The father took the cup and gave it again to the elder son to fill.  As the elder son began to fill the cup once more, the father asked, "Why do you only give this man half a cup?"  To that the elder son, in silence, proceeded to fill the cup up to its rim.  Still in the father's arms, the man reached for his own cup this time.  Having finished it, the father took the cup and gave it to his second son.  The second son filled the cup to the rim.  The father, not yet reaching for it, asked, "Why do you fill it to the rim?"  At this, the younger son poured half of the cup back into the well.  He, again, gave the father a half full cup to give to the man.  The man drank this and fell asleep there in the shade of the well, still in the father's arms.

At this, the father spoke to his sons.  "My sons, why have you not answered my questions?  Why have you thought that making a glass full or making another half-full would suffice as an answer to my questions?  Are you not, in such actions, avoiding the very questions I have posed?  Had I wanted you, my elder son, to fill the glass up, and you, my younger son, to empty the glass half-way, would I have not simply asked for such things?”

“We do not understand,” said the younger son.

“Am I inquiring concerning the amount of water or of the heart that poured it?” said the father.

“You are asking of our hearts my father,” said the elder son.

“And why would I do this my son?” asked the father.

“Because it is in our hearts that we will find the right amount of water to offer – not in tables of full and half-full,” replied the elder son.

“But father, how can we get in touch with our hearts in order to determine such things?” asked the younger son.

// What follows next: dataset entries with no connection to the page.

Definition final_row (now start : Z) (o : outcome) (r : BatchRow) : BatchRow := set_phases (oc_phases o) (closed_row now start o r).

(** What the end of a run makes of a row: everything, or with [c] unset as much
    as the two statements that may fail. *)
Definition row_end (c : bool) (logID now start : Z) (o : outcome) (r r' : BatchRow) : Prop :=
  if decide (br_ID r = logID)
  then r' ∈ [r; closed_row now start o r; set_phases (oc_phases o) r; final_row now start o r] ∧ (c = true → r' = final_row now start o r)
  else r' = r.

Lemma update_writes {A} c (P : BatchRow → Prop) `{!∀ r, Decision (P r)} f (g : nat + error → A) now x :
  writes c (let! r := call (λ _, update_runs P f) in ret (g r)) now x
    (λ _ x', (c = false ∧ x' = x) ∨ x' = (update_runs P f x).2).
Proof.
  eapply (writes_bind _ _ _ _ (λ _ x', (c = false ∧ x' = x) ∨ x' = (update_runs P f x).2)); [apply writes_call; auto|].
  intros r x' Hx. by apply writes_ret.
Qed.

Lemma observe_rows c j id n now x : writes c (observe j id n) now x (λ _ x', ∃ l, x' = set_cp_observed l x).
Proof.
  unfold observe. destruct (_ && _); [apply (writes_modify (λ s, set_cp_observed (cp_observed s ++ [n]) s)); by eexists|].
  apply writes_ret. exists (cp_observed x). by destruct x.
Qed.

Lemma rows_fmap (f : BatchRow → BatchRow) (Q : BatchRow → BatchRow → Prop) l : (∀ r, Q r (f r)) → Forall2 Q l (f <$> l).
Proof. intros Hf. rewrite <- (list_fmap_id l) at 1. apply Forall2_fmap, Forall_Forall2_diag, Forall_forall. intros r _. apply Hf. Qed.

Lemma set_cp_runs_same f x : (∀ r, f r = r) → set_cp_runs (f <$> cp_runs x) (cp_next_run x) x = x.
Proof.
  intros Hf. assert (f <$> cp_runs x = cp_runs x) as -> by (rewrite <- (list_fmap_id (cp_runs x)) at 2; apply list_fmap_ext; intros ? r _; apply Hf).
  by destruct x.
Qed.

Lemma finish_run_writes c j ns logID start o now x :
  j_batchLog j = true → (0 < logID)%Z →
  writes c (finish_run j ns logID start o) now x (λ _ x', Forall2 (row_end c logID now start o) (cp_runs x) (cp_runs x') ∧
    cp_events x' = cp_events x ∧ cp_configs x' = cp_configs x ∧ cp_locks x' = cp_locks x ∧ cp_next_run x' = cp_next_run x ∧
    cp_collections x' = cp_collections x ∧ cp_ids x' = cp_ids x).
Proof.
  intros Hj Hid. unfold finish_run. eapply (writes_bind _ _ _ _ (λ t y, t = now ∧ y = x)); [by apply writes_gets_now|]. intros t y [-> ->].
  rewrite Hj, (proj2 (Z.ltb_lt _ _) Hid). cbn [andb].
  eapply (writes_bind _ _ _ _ (λ _ y, ∃ a b : bool, (c = true → a = true ∧ b = true) ∧
    let f := (λ r, if decide (br_ID r = logID) then (if b then set_phases (oc_phases o) else id) ((if a then closed_row now start o else id) r) else r) in
    y = set_cp_runs (f <$> cp_runs x) (cp_next_run x) x)).
  - eapply writes_bind; [apply update_writes|]. intros e y Hy.
    eapply writes_bind; [apply update_writes|]. intros e' z Hz. apply writes_ret.
    destruct Hy as [[Ha ->]| ->], Hz as [[Hb ->]| ->]; cbn.
    + exists false, false. split; [congruence|]. symmetry. apply set_cp_runs_same. intros r. by case_decide.
    + exists false, true. split; [congruence|]. unfold set_cp_runs. cbn. f_equal.
    + exists true, false. split; [congruence|]. unfold set_cp_runs. cbn. f_equal.
    + exists true, true. split; [done|]. unfold set_cp_runs. cbn. f_equal. rewrite <- list_fmap_compose. apply list_fmap_ext. intros ? r _. cbn.
      case_decide; cbn; by case_decide.
  - intros [] y (a & b & Hab & ->). cbv zeta. set (f := λ r, _).
    eapply (writes_mono _ _ _ (λ _ x', ∃ l, x' = set_cp_observed l (set_cp_runs (f <$> cp_runs x) (cp_next_run x) x))); [case_match; apply observe_rows|].
    intros [] x' [l ->]. cbn. split; [|done]. apply rows_fmap. intros r. unfold row_end, f. case_decide as Hr; [|done].
    split; [unfold final_row; destruct a, b; cbn; set_solver|]. intros Hc. by destruct (Hab Hc) as [-> ->].
Qed.

Lemma Forall2_compose {A} (P Q : A → A → Prop) l k m : Forall2 P l k → Forall2 Q k m → Forall2 (λ a b, ∃ q, P a q ∧ Q q b) l m.
Proof. intros HP HQ. revert m HQ. induction HP; intros m HQ; inv HQ; constructor; eauto. Qed.

(** C22: the row of a run is closed when its phases are over, however they went,
    as long as the closing statements do not fail: it carries the phases that
    ran, and success exactly when the sparse phase ran, every recorded phase
    succeeded and no operator stopped it; the dense phase is recorded only
    after a successful sparse phase under a source that has one. Whatever
    fails, no other row changes but for cancel requests. *)
Theorem run_row_tells_the_truth j ctx ns trigger logID pre w :
  j_batchLog j = true → (0 < logID)%Z → (∀ p, pre = Some p → consistent p) →
  let w0 := (observe j logID (OnRunStarted logID ns trigger) w).2 in
  let '(o, w1) := run_phases j ctx ns logID pre w0 in
  let w2 := (runNamespaceLocked j ctx ns trigger logID pre w).2 in
  honest j ns pre (w_ext w) o ∧
  Forall2 (λ r r', ∃ q, asked r q ∧ row_end (bool_decide (w_faults w1 = [])) logID (w_now w) (w_now w) o q r') (cp_runs (w_ext w)) (cp_runs (w_ext w2)).
Proof.
  intros Hj Hid Hpre w0. destruct (observe_rows false j logID (OnRunStarted logID ns trigger) (w_now w) (w_ext w) w eq_refl eq_refl ltac:(done)) as (S0 & _ & [l Hl]).
  fold w0 in S0, Hl. destruct (run_phases_writes false j ctx ns logID pre (w_now w) (w_ext w0) Hpre w0 eq_refl (so_now _ _ S0) ltac:(done)) as (S1 & _ & Hh & Hf).
  unfold runNamespaceLocked, open_run, gets, bind. go. rewrite (proj2 (Z.eqb_neq logID 0)) by lia. cbn [andb]. go. fold w0.
  destruct (run_phases j ctx ns logID pre w0) as [o w1]. cbn [fst snd] in *.
  destruct (finish_run_writes (bool_decide (w_faults w1 = [])) j ns logID (w_now w) o (w_now w) (w_ext w1) Hj Hid w1 eq_refl) as (_ & _ & He & _);
    [by rewrite (so_now _ _ S1), (so_now _ _ S0)|by intros ?%bool_decide_eq_true_1|].
  rewrite Hl in Hh, Hf. split; [by destruct Hh|]. destruct Hf as (_ & _ & _ & _ & Ha). eapply Forall2_compose; [exact Ha|exact He].
Qed.

(** ** Stopping a run *)

(** The flag the next poll reads. *)
Definition poll (id : Z) (x : Compute) : option bool := (λ p, br_CancelRequested p.2) <$> list_find (λ r, br_ID r = id) (cp_runs (operators_act x)).
Definition ticks {A} (c : bool) (m : M W A) (l : ledger) (now : Z) (x : Compute) (Q : A → Compute → Prop) : Prop :=
  ∀ w, w_ledger w = l → w_now w = now → w_ext w = x → (c = true → w_faults w = []) →
  w_ledger (m w).2 = l ∧ w_now (m w).2 = now ∧ (c = true → w_faults (m w).2 = []) ∧ Q (m w).1 (w_ext (m w).2).

Section rules.
Context {c : bool}.

Lemma ticks_bind {A B} (m : M W A) (k : A → M W B) l now x (R : A → Compute → Prop) (Q : B → Compute → Prop) :
  ticks c m l now x R → (∀ a x', R a x' → ticks c (k a) l now x' Q) → ticks c (bind m k) l now x Q.
Proof.
  intros Hm Hk w Hl Hn Hx Hf. unfold bind. destruct (Hm w Hl Hn Hx Hf) as (Hl1 & Hn1 & Hf1 & HR). destruct (m w) as [a w1]. cbn [fst snd] in *.
  by apply (Hk a (w_ext w1) HR w1).
Qed.

Lemma ticks_writes {A} (m : M W A) l now x (Q : A → Compute → Prop) : writes c m now x Q → ticks c m l now x Q.
Proof.
  intros Hm w Hl Hn Hx Hf. destruct (Hm w Hx Hn Hf) as ([Hsl Hsn _ _] & Hf' & HQ). split; [congruence|]. split; [congruence|]. done.
Qed.

Lemma ticks_mono {A} (m : M W A) l now x (R Q : A → Compute → Prop) : ticks c m l now x R → (∀ a x', R a x' → Q a x') → ticks c m l now x Q.
Proof. intros Hm HRQ w Hl Hn Hx Hf. destruct (Hm w Hl Hn Hx Hf) as (? & ? & ? & ?). auto. Qed.

(** ** The locks around a run *)

(** Releasing [rel] in a state that holds [held] leaves no lock. *)
Definition gives_back `{PgHash} (rel : ComputeRelease) (held : list (nat * (Z * Z) * bool)) : Prop :=
  ∀ w : World Stores, st_compute (w_ext w) = held → relocked [] w (run_release rel w).2.

Lemma on_locks_writes {A} (m : M (World Stores) A) now x (Q : A → list (nat * (Z * Z) * bool) → Prop) :
  (∀ w, st_compute (w_ext w) = cp_locks x → (c = true → w_faults w = []) → ∃ held, relocked held w (m w).2 ∧ Q (m w).1 held) →
  writes c (on_locks m) now x (λ a x', ∃ held, x' = set_cp_locks held x ∧ Q a held).
Proof.
  intros Hm w <- <- Hf. unfold on_locks.
  match goal with |- context [m ?w0] => destruct (Hm w0 eq_refl Hf) as (held & Hr & HQ); destruct (m w0) as [a w1] end.
  destruct Hr as [Hl Hn Ha Ho Hx Hc]. cbn in *. split; [by split|]. split; [by auto|]. exists held. split; [by rewrite Hx|done].
Qed.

“By putting yourself in this poor man’s shoes and asking yourself how you would feel according to what size container of water you were being offered,” answered the father.

“Father, doing that, I am ashamed at having offered this poor man but a container half-full.  And I can concede that it is partly this shame that drove me to avoid your first question with my action of filling the container all the way as a silent response,” said the elder son.

“Be not ashamed my son.  Be proud.  Be proud knowing that now that you have opened your heart as I have taught you, you will never again offer a man less water or more water than he desires,” finished the father. 

Deshi:  Sensei, too many times we are like the sons when they heard the father’s first questions – we act only to avoid the lesson.  I am sorry.

Sensei:  Be not sorry; be proud, as I am proud, knowing that you will never again avoid such lessons in that same way.